The first word that comes to mind about my time at SXSW 2013: OVERWHELMING!  But oh, what a joyous way to be overwhelmed. It’s a musical candy store, and attendees are lucky to play the role of the proverbial kid. While choices must be made — you could call that an adult problem — between the array of musical offerings, the curators usually do their job and whatever one chooses will be at least interesting and possibly thrilling. Do I gravitate towards the acts I know and love? Do I venture to see the new “it” act everyone is talking about? Do I go see the act I found on my own but have yet to experience live? Whatever one’s answer to these questions, with over 1,300 performers, SXSW has the answer.

What many do not realize, though, is that SXSW is also a convention, one with a hall full of booths hawking music publications, music software, instruments, record and publishing companies…hundreds of presenters covering the interests of the professional musician and industry types. There are also a series of panel sessions, which may initially sound a bit boring, but which become another unique facet of an holistic, participatory, musical experience. These sessions offer the opportunity to hear artists discuss their new endeavors, to listen to industry executives pontificate on the state of the business,  or to experts talk about a particular part of music history. Particularly interesting this year was a panel on the famous “Muscle Shoals Sound” which traced the importance of a few recording studios in a small Alabama town. According to this panel, FAME Studios is where it all began and after a period of time a core group of musicians that included David Hood and Jimmie Johnson (no, not the NASCAR driver nor the football coach) moved to the new Muscle Shores Sound Studio. They were joined by a horn section that included Harvey Thompson (Hood, Johnson, and Thompson were on the panel) and the magic began at FAME continued on. Many well-known artists made their way to Northern Alabama to , ” to be a bit out of the fray”. Which artists, you ask? — just the likes of Aretha Franklin, The Rolling Stones, Paul Simon, Otis Redding, Carrie Underwood, and The Allman Brothers, amongst others. Pick wisely, and you’ll leave one of these incredible offerings (as many did the Muscle Shoals session) with a greater appreciation for the music you love and with a fuller, more participatory SXSW experience.

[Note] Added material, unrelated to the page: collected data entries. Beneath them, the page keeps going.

Lemma present_in (w : world) (p : provider) (f : raw_forecast) :
  In f (present w p) <-> run w p = inr (Some f).
Proof.
  unfold present. destruct (run w p) as [e|[g|]]; simpl.
  - split; [tauto | discriminate].
  - split; [intros [->|[]]; reflexivity | intros E; left; congruence].
  - split; [tauto | discriminate].
Qed.

Lemma fetch_all_in (w : world) (completed : list provider)
    (f : raw_forecast) :
  In f (fetch_all w completed) <->
  exists p, In p completed /\ run w p = inr (Some f).
Proof.
  rewrite fetch_all_present, in_flat_map.
  split; intros [p [I H]]; exists p; split; trivial; now apply present_in.
Qed.

Lemma present_length (w : world) (p : provider) :
  (length (present w p) <= 1)%nat.
Proof. unfold present. destruct (run w p) as [e|[g|]]; simpl; lia. Qed.

(** X20: every forecast of the batch was returned by one of the providers
    run and carries its name; the batch is no longer than the list of
    providers, and when each provider is run once no two forecasts
    of the batch have the same source. *)
Theorem fetch_all_sources (w : world) (completed : list provider) :
  (forall f, In f (fetch_all w completed) ->
     exists p, In p completed /\ run w p = inr (Some f) /\
               r_source f = provider_name p) /\
  (length (fetch_all w completed) <= length completed)%nat /\
  (NoDup completed -> NoDup (map r_source (fetch_all w completed))).
Proof.
  split; [|split].
  - intros f I. apply fetch_all_in in I. destruct I as [p [I R]].
    exists p. repeat split; trivial. now apply (run_source w p).
  - rewrite fetch_all_present.
    induction completed as [|p ps IH]; simpl; trivial.
    rewrite length_app. pose proof (present_length w p). lia.
  - rewrite fetch_all_present.
    induction 1 as [|p ps N D IH]; simpl; [constructor|].
    rewrite map_app. apply NoDup_app; trivial.
    + unfold present. destruct (run w p) as [e|[g|]]; simpl;
        repeat constructor; intros [].
    + intros s I J.
      apply in_map_iff in I. destruct I as [f [<- I]].
      apply present_in in I.
      apply in_map_iff in J. destruct J as [g [E J]].
      apply in_flat_map in J. destruct J as [p' [I' J]].
      apply present_in in J.
      rewrite (run_source w p f I) in E.
      rewrite (run_source w p' g J) in E.
      apply provider_name_inj in E. subst p'. contradiction.
Qed.

Lemma fetch_all_sources_witness :
  NoDup (map r_source
           (fetch_all degraded_world
              [Weatherstack; OpenMeteo; WeatherAPI; OpenWeatherMap])).
Proof.
  apply (fetch_all_sources degraded_world
           [Weatherstack; OpenMeteo; WeatherAPI; OpenWeatherMap]).
  repeat constructor; simpl; intuition discriminate.
Defined.

End Batch.

(** ** The confidence endpoint *)

Section Endpoint.
Local Open Scope string_scope.

Variable pstdev : list Q -> Q.
Variable sample : list string -> nat -> list string.
Variables now lat lon q : string.

Lemma adaptive_recommendation_text (text label : string) :
  exists r, adaptive_recommendation sample (Some text) label = inr r /\
            (label = "Low" -> r = uncertain_msg).
Proof.
  destruct (string_dec label "Low") as [->|N].
  - exists uncertain_msg. split; reflexivity.
  - rewrite (adaptive_recommendation_unfold sample text label N).
    eexists. split; [reflexivity | congruence].
Qed.

Lemma detect_severe_text (text : string) (rain wind : Q) :
  exists b m, detect_severe (Some text) rain wind = inr (b, m) /\
              (b = true <-> m <> None) /\
              (~ storm_or_cyclone text -> rain <= 10 -> wind <= 10 ->
               b = false /\ m = None).
Proof.
  destruct (storm_text_total (Some text)) as [s E].
  rewrite (detect_severe_unfold _ rain wind s E).
  destruct s.
  - do 2 eexists. split; [reflexivity|]. split.
    + split; [discriminate | trivial].
    + intros N. apply storm_text_iff in E. contradiction.
  - unfold by_thresholds.
    destruct (Qltb 10 rain) eqn:R;
      [apply Qltb_lt in R | apply Qltb_ge in R;
       destruct (Qltb 10 wind) eqn:W;
       [apply Qltb_lt in W | apply Qltb_ge in W]];
      do 2 eexists; (split; [reflexivity|]); split.
    all: try (split; [discriminate
                     | intros X; first [reflexivity | now contradiction X]]).
    all: intros _ R' W'; first [split; reflexivity | exfalso; lra].
Qed.

(** The payload built from two forecasts or more. *)
Lemma confidence_two (f1 f2 : forecast) (rest : list forecast) :
  exists s sev rec wm,
    summarize pstdev (f1 :: f2 :: rest) = inr s /\
    detect_severe (Some (condition f1)) (rain f1) (wind f1) = inr sev /\
    adaptive_recommendation sample (Some (condition f1))
      (confidence_label (weighted_confidence f1 f2)) = inr rec /\
    is_max wm (map wind (f1 :: f2 :: rest)) /\
    confidence pstdev sample now lat lon q (f1 :: f2 :: rest) =
    inr (Payload.mk q country (weighted_confidence f1 f2)
           (confidence_label (weighted_confidence f1 f2))
           (RangePair.mk (fst (temp_range s)) (snd (temp_range s)))
           (RangePair.mk (fst (rain_range s)) (snd (rain_range s)))
           (conditions s) wm (fst sev) (snd sev) rec
           (satellite_link lat lon)
           (map source_out (f1 :: f2 :: rest)) now).
Proof.
  destruct (detect_severe_text (condition f1) (rain f1) (wind f1))
    as [b [m [D _]]].
  destruct (adaptive_recommendation_text (condition f1)
              (confidence_label (weighted_confidence f1 f2))) as [r [A _]].
  exists {| temp_range :=
              (fold_left py_min2 (map temp (f2 :: rest)) (temp f1),
               fold_left py_max2 (map temp (f2 :: rest)) (temp f1));
            rain_range :=
              (fold_left py_min2 (map rain (f2 :: rest)) (rain f1),
               fold_left py_max2 (map rain (f2 :: rest)) (rain f1));
            conditions := sorted (condition_set (f1 :: f2 :: rest));
            temp_unc := uncertainty_bounds pstdev
                          (map temp (f1 :: f2 :: rest));
            rain_unc := uncertainty_bounds pstdev
                          (map rain (f1 :: f2 :: rest)) |},
    (b, m), r, (fold_left py_max2 (map wind (f2 :: rest)) (wind f1)).
  split; [apply summarize_cons|]. split; [exact D|]. split; [exact A|].
  split; [apply (fold_max_spec (map wind (f2 :: rest)))|].
  unfold confidence.
  change (length (f1 :: f2 :: rest) <? 2)%nat with false. cbv iota.
  cbn [list_get nth_error bind ret]. rewrite summarize_cons.
  cbn [bind]. rewrite D. cbn [bind]. rewrite A. cbn [bind].
  cbn [map source_out SourceOut.wind py_max bind ret].
  rewrite map_map. cbn [source_out SourceOut.wind]. reflexivity.
Qed.
(* ===== verification/Json.v ===== *)
(** * JSON values and their canonical text

    [execution/models.py] and [sessions/models.py] serialise every durable or
    digest-bound value with [canonical_json]: object keys sorted, compact
    separators, non-ASCII text kept, NaN and infinities refused.  A finite
    float is identified with its [repr] (the text [json.dumps] writes). *)
From S2P Require Import Prelude PyText.
From Stdlib Require Import Ascii Decimal DecimalString DecimalZ.
Open Scope Z_scope.

Inductive pyfloat : Type :=
| FFinite (repr : string)
| FNaN
| FPosInf
| FNegInf.

#[global] Instance pyfloat_eq_dec : EqDecision pyfloat.
Proof. solve_decision. Defined.

(** The [JsonValue] type of pydantic; an object is an insertion-ordered dict. *)
#[warnings="-register-all"]
Inductive json : Type :=
| JNull
| JBool (b : bool)
| JInt (z : Z)
| JFloat (f : pyfloat)
| JStr (s : string)
| JList (l : list json)
| JObj (kvs : list (string * json)).

(** Induction over a JSON tree, with a hypothesis for every child. *)
Lemma json_ind' (P : json -> Prop)
    (Hnull : P JNull) (Hbool : forall b, P (JBool b)) (Hint : forall z, P (JInt z))
    (Hfloat : forall f, P (JFloat f)) (Hstr : forall s, P (JStr s))
    (Hlist : forall l, Forall P l -> P (JList l))
    (Hobj : forall kvs, Forall (fun kv => P kv.2) kvs -> P (JObj kvs)) :
  forall v, P v.
Proof.
  fix IH 1. intros [| | | | |l|kvs]; [auto..| |].
  - apply Hlist. induction l as [|x l IHl]; constructor; [apply IH | exact IHl].
  - apply Hobj. induction kvs as [|[k x] l IHl]; constructor; [apply IH | exact IHl].
Qed.

#[global] Instance json_eq_dec : EqDecision json.
Proof.
  refine (fix go x y {struct x} : Decision (x = y) :=
    match x, y with
    | JNull, JNull => left eq_refl
    | JBool b, JBool c => cast_if (decide (b = c))
    | JInt b, JInt c => cast_if (decide (b = c))
    | JFloat b, JFloat c => cast_if (decide (b = c))
    | JStr b, JStr c => cast_if (decide (b = c))
    | JList l, JList k => cast_if (@list_eq_dec json go l k)
    | JObj l, JObj k =>
        cast_if (@list_eq_dec (string * json) (@prod_eq_dec string _ json go) l k)
    | _, _ => right _
    end); clear go; abstract congruence.
Defined.

(** [dict.get(key)] on a JSON object *)
Definition obj_get (k : string) (kvs : list (string * json)) : option json :=
  snd <$> List.find (fun kv => String.eqb k kv.1) kvs.

(** ** [canonical_json] *)

(** The nested [reject_non_finite] walks dict values and lists. *)
Fixpoint all_finite (v : json) : bool :=
  match v with
  | JFloat (FFinite _) => true
  | JFloat _ => false
  | JList l => forallb all_finite l
  | JObj kvs => forallb (fun kv => all_finite kv.2) kvs
  | _ => true
  end.

Definition key_le (a b : string * json) : Prop := String.le a.1 b.1.
#[global] Instance key_le_dec : RelDecision key_le.
Proof. intros a b. unfold key_le. apply _. Defined.

(** [sort_keys=True], recursively *)
Fixpoint sort_keys (v : json) : json :=
  match v with
  | JList l => JList (List.map sort_keys l)
  | JObj kvs => JObj (merge_sort key_le (List.map (fun kv => (kv.1, sort_keys kv.2)) kvs))
  | v => v
  end.

Definition quote : ascii := ascii_of_N 34.
Definition backslash : ascii := ascii_of_N 92.
Definition hex_digit (n : N) : ascii :=
  ascii_of_N (if (n <? 10)%N then 48 + n else 87 + n)%N.

(** One character of a JSON string literal under [ensure_ascii=False] *)
Definition escape (c : ascii) : list ascii :=
  let n := N_of_ascii c in
  if (n =? 34)%N then [backslash; quote]
  else if (n =? 92)%N then [backslash; backslash]
  else if (n =? 8)%N then [backslash; "b"%char]
  else if (n =? 12)%N then [backslash; "f"%char]
  else if (n =? 10)%N then [backslash; "n"%char]
  else if (n =? 13)%N then [backslash; "r"%char]
  else if (n =? 9)%N then [backslash; "t"%char]
  else if (n <? 32)%N then
    [backslash; "u"%char; "0"%char; "0"%char; hex_digit (n / 16); hex_digit (n mod 16)]
  else [c].

Definition print_str (s : string) : list ascii :=
  quote :: List.concat (List.map escape (chars s)) ++ [quote].

Definition print_int (z : Z) : list ascii := chars (NilEmpty.string_of_int (Z.to_int z)).

Definition join {A : Type} (sep : A) (l : list (list A)) : list A :=
  match l with
  | [] => []
  | x :: l => x ++ List.concat (List.map (cons sep) l)
  end.

(** [json.dumps] with [separators=(",", ":")], keys in the given order *)
Fixpoint print (v : json) : list ascii :=
  match v with
  | JNull => chars "null"
  | JBool true => chars "true"
  | JBool false => chars "false"
  | JInt z => print_int z
  | JFloat (FFinite r) => chars r
  | JFloat FNaN => chars "NaN"
  | JFloat FPosInf => chars "Infinity"
  | JFloat FNegInf => chars "-Infinity"
  | JStr s => print_str s
  | JList l => "["%char :: join ","%char (List.map print l) ++ ["]"%char]
  | JObj kvs =>
      "{"%char :: join ","%char (List.map (fun kv => print_str kv.1 ++ ":"%char :: print kv.2) kvs)
        ++ ["}"%char]
  end.

Definition canonical_text (v : json) : string := String.string_of_list_ascii (print (sort_keys v)).

Definition canonical_json (v : json) : res string :=
  require all_finite v else ValueError ;;
  Ok (canonical_text v).

(** [len(canonical_json(value))] once the value is known to be finite *)
Definition canonical_len (v : json) : Z := byte_len (canonical_text v).

(** ** [json.loads] on text without insignificant white space *)
Definition hex_value (c : ascii) : option N :=
  let n := N_of_ascii c in
  if is_digit c then Some (n - 48)%N
  else if in_range 97 102 c then Some (n - 87)%N else None.

Definition unescape (c : ascii) : option ascii :=
  let n := N_of_ascii c in
  if (n =? 34)%N then Some quote
  else if (n =? 92)%N then Some backslash
  else if (n =? 47)%N then Some c
  else if (n =? 98)%N then Some (ascii_of_N 8)
  else if (n =? 102)%N then Some (ascii_of_N 12)
  else if (n =? 110)%N then Some (ascii_of_N 10)
  else if (n =? 114)%N then Some (ascii_of_N 13)
  else if (n =? 116)%N then Some (ascii_of_N 9)
  else None.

Still think it sounds boring? Well how about Deadmau5 (sans bobble head) talking about how the world of electronics affects the music business? How about Rob Zombie talking about his music and horror films and whatever else Rob Zombie might talk about? Depeche Mode discussing their first new music in years? Five-time Grammy winner and industry exec Clive Davis reminiscing on the amazing artists he discovered over the years/promoting his book? And if none of those appeal to you, then maybe you would go for this year’s  keynote address, where Dave Grohl gave a 47 minute retrospective on his personal history in music and the industry’s state of affairs. (Springsteen’s keynote from SXSW 2012 also merits another look). If you’re still not interested, then you’re probably not a serious music fan…have fun with tweens about those One Direction recordings.

Many attendees are aspiring artists themselves, and SXSW offers exposure to artists both emerging and established. Panel sessions like these give us all, artist, industry type, or fan, a chance to see how artists create their own brand. One day saw an interesting juxtaposition of Kenny Loggins and his new group Blue Sky Riders talking about the record they recently made in Nashville. Loggins, along with cohorts and Nashville fixtures Gary Burr and Georgia Middleman spoke of a sort of advanced DIY situation. The trio knew they wanted to work together and found muses in each other. This led to an album in which they formed their own label, secured distribution, and released and marketed their new album Finally Home — all without major label intervention. Burr spoke of how Loggins’ renowned career opened certain doors and allowed them to make and release their record and set a tour all on their own — all without a major label getting in their way.

In a room not far away was “The Anatomy of Amanda Fucking Palmer: An Inside Look.” Catchy title, huh? Amanda Palmer took a completely different yet still completely DIY approach. A former member of the Dresden Dolls, Palmer had built a large international following and she and her management decided to put that to work. A Kickstarter campaign began and when all the clicks and mouse moves were done a whopping $1.2 million dollars was raised. These funds were used to produce Palmer’s album Theatre is Evil while allowing the project to stay 100% artist controlled. Another campaign is underway, and Palmer reports over $700,000 has been raised thus far towards the new project. her massive web presence resulted in a world-wide tour where pre-sale tickets for ALL cities sold out in hours and Theatre is Evil debuted at #10 on the Billboard charts. Impressive to say the least!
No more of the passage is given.